图1-9 酪蛋白中Pro(●)和Cys(S)带电残基位置、大小(右纵坐标)和电荷正负
a—糖残基位置;b—凝乳酶的作用点
αs1-酪蛋白由两个疏水区域(残基1~44和99~199)。这些区域包含脯氨酸残基,由一个两极区域区分(残基45~89)。αs1-酪蛋白在pH值为中性时的稳定性依赖于离子强度和温度,这种稳定性主要归因于疏水反应和氢键,αs1-酪蛋白在Ca2+(7mmol/L)很低的水平会发生沉淀。αs2-酪蛋白在N端附近带有负电荷,在C端附近带有正电荷,它和αs1-酪蛋白在pH值中性附近发生交联,对钙沉淀的敏感性方面和αs1相似。

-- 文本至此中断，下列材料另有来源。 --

Record World := {
  memory : list GPUBuffer;               (* device buffers; a handle is a position *)
  recording : list Command;              (* the command encoder *)
  pass : list PassCommand;               (* the compute pass encoder *)
  submitted : list (list Command);       (* command buffers given to the queue *)
  calls : list Call.t;                   (* WebGPU calls so far, oldest first *)
  console : list Logged;                 (* values given to [console.log] *)
  document : list (list Written);        (* arguments of each [document.write] *)
  clock : nat                            (* readings of [performance.now] so far *)
}.

Definition empty_world : World :=
  {| memory := []; recording := []; pass := []; submitted := []; calls := [];
     console := []; document := []; clock := 0 |}.

Definition set_memory (m : list GPUBuffer) (w : World) : World :=
  {| memory := m; recording := recording w; pass := pass w;
     submitted := submitted w; calls := calls w; console := console w;
     document := document w; clock := clock w |}.

Definition set_recording (r : list Command) (w : World) : World :=
  {| memory := memory w; recording := r; pass := pass w;
     submitted := submitted w; calls := calls w; console := console w;
     document := document w; clock := clock w |}.

Definition set_pass (p : list PassCommand) (w : World) : World :=
  {| memory := memory w; recording := recording w; pass := p;
     submitted := submitted w; calls := calls w; console := console w;
     document := document w; clock := clock w |}.

Definition set_submitted (s : list (list Command)) (w : World) : World :=
  {| memory := memory w; recording := recording w; pass := pass w;
     submitted := s; calls := calls w; console := console w;
     document := document w; clock := clock w |}.

Definition add_call (c : Call.t) (w : World) : World :=
  {| memory := memory w; recording := recording w; pass := pass w;
     submitted := submitted w; calls := calls w ++ [c]; console := console w;
     document := document w; clock := clock w |}.

Definition add_console (x : Logged) (w : World) : World :=
  {| memory := memory w; recording := recording w; pass := pass w;
     submitted := submitted w; calls := calls w; console := console w ++ [x];
     document := document w; clock := clock w |}.

Definition add_document (args : list Written) (w : World) : World :=
  {| memory := memory w; recording := recording w; pass := pass w;
     submitted := submitted w; calls := calls w; console := console w;
     document := document w ++ [args]; clock := clock w |}.

Definition tick (w : World) : World :=
  {| memory := memory w; recording := recording w; pass := pass w;
     submitted := submitted w; calls := calls w; console := console w;
     document := document w; clock := S (clock w) |}.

β-酪蛋白有一个高电荷的N端区域和一个疏水性的C端区域,它具有类似清洁剂的性质。它对钙沉淀的敏感性比αs1-酪蛋白和αs2-酪蛋白低,但它的交联与温度相关性大,这表明疏水交联是非常重要的,尤其是在分子的疏水部位被解离的情况下。β-酪蛋白是所有酪蛋白中水溶性最强的,在较低的温度下,其特征更加明显。牛乳中β-酪蛋白有较高的等电点(大约5.2),比αs1-酪蛋白(大约4.8)高,这对于形成酸性胶体很重要。
κ-酪蛋白的二硫化物聚合物通过非共价键结合,形成相对分子质量为600000~650000的聚合物。这些聚合物在pH值中性条件下很稳定,离子强度或温度变化不发生解离。κ-酪蛋白对钙的沉淀有相当强的抵抗作用,同时能在相当于10倍的αs-酪蛋白和β-酪蛋白抵抗钙情况下才发生沉淀。在凝乳酶将κ-酪蛋白在Phe105-Met106肽键解离后,稳定性丧失,生成副para-κ-酪蛋白(残基1~105)的疏水部分和亲水部分的糖聚肽(CMP)(残基106~169)。因为κ-酪蛋白的主要变种没有被糖基化,CMP表观相对分子质量约为33000(凝胶色谱法);但十二烷基硫酸盐聚丙烯酰胺凝胶电泳分析其相对分子质量小于18000。
酪蛋白所有的自身交联和之间的聚合产生和钙离子有关。各种酶蛋白对钙离子的敏感性依次为αs2-酪蛋白、αs1-酪蛋白、β-酪蛋白和κ-酪蛋白。酪蛋白和乳清蛋白形成聚合是在热处理情况下发生的。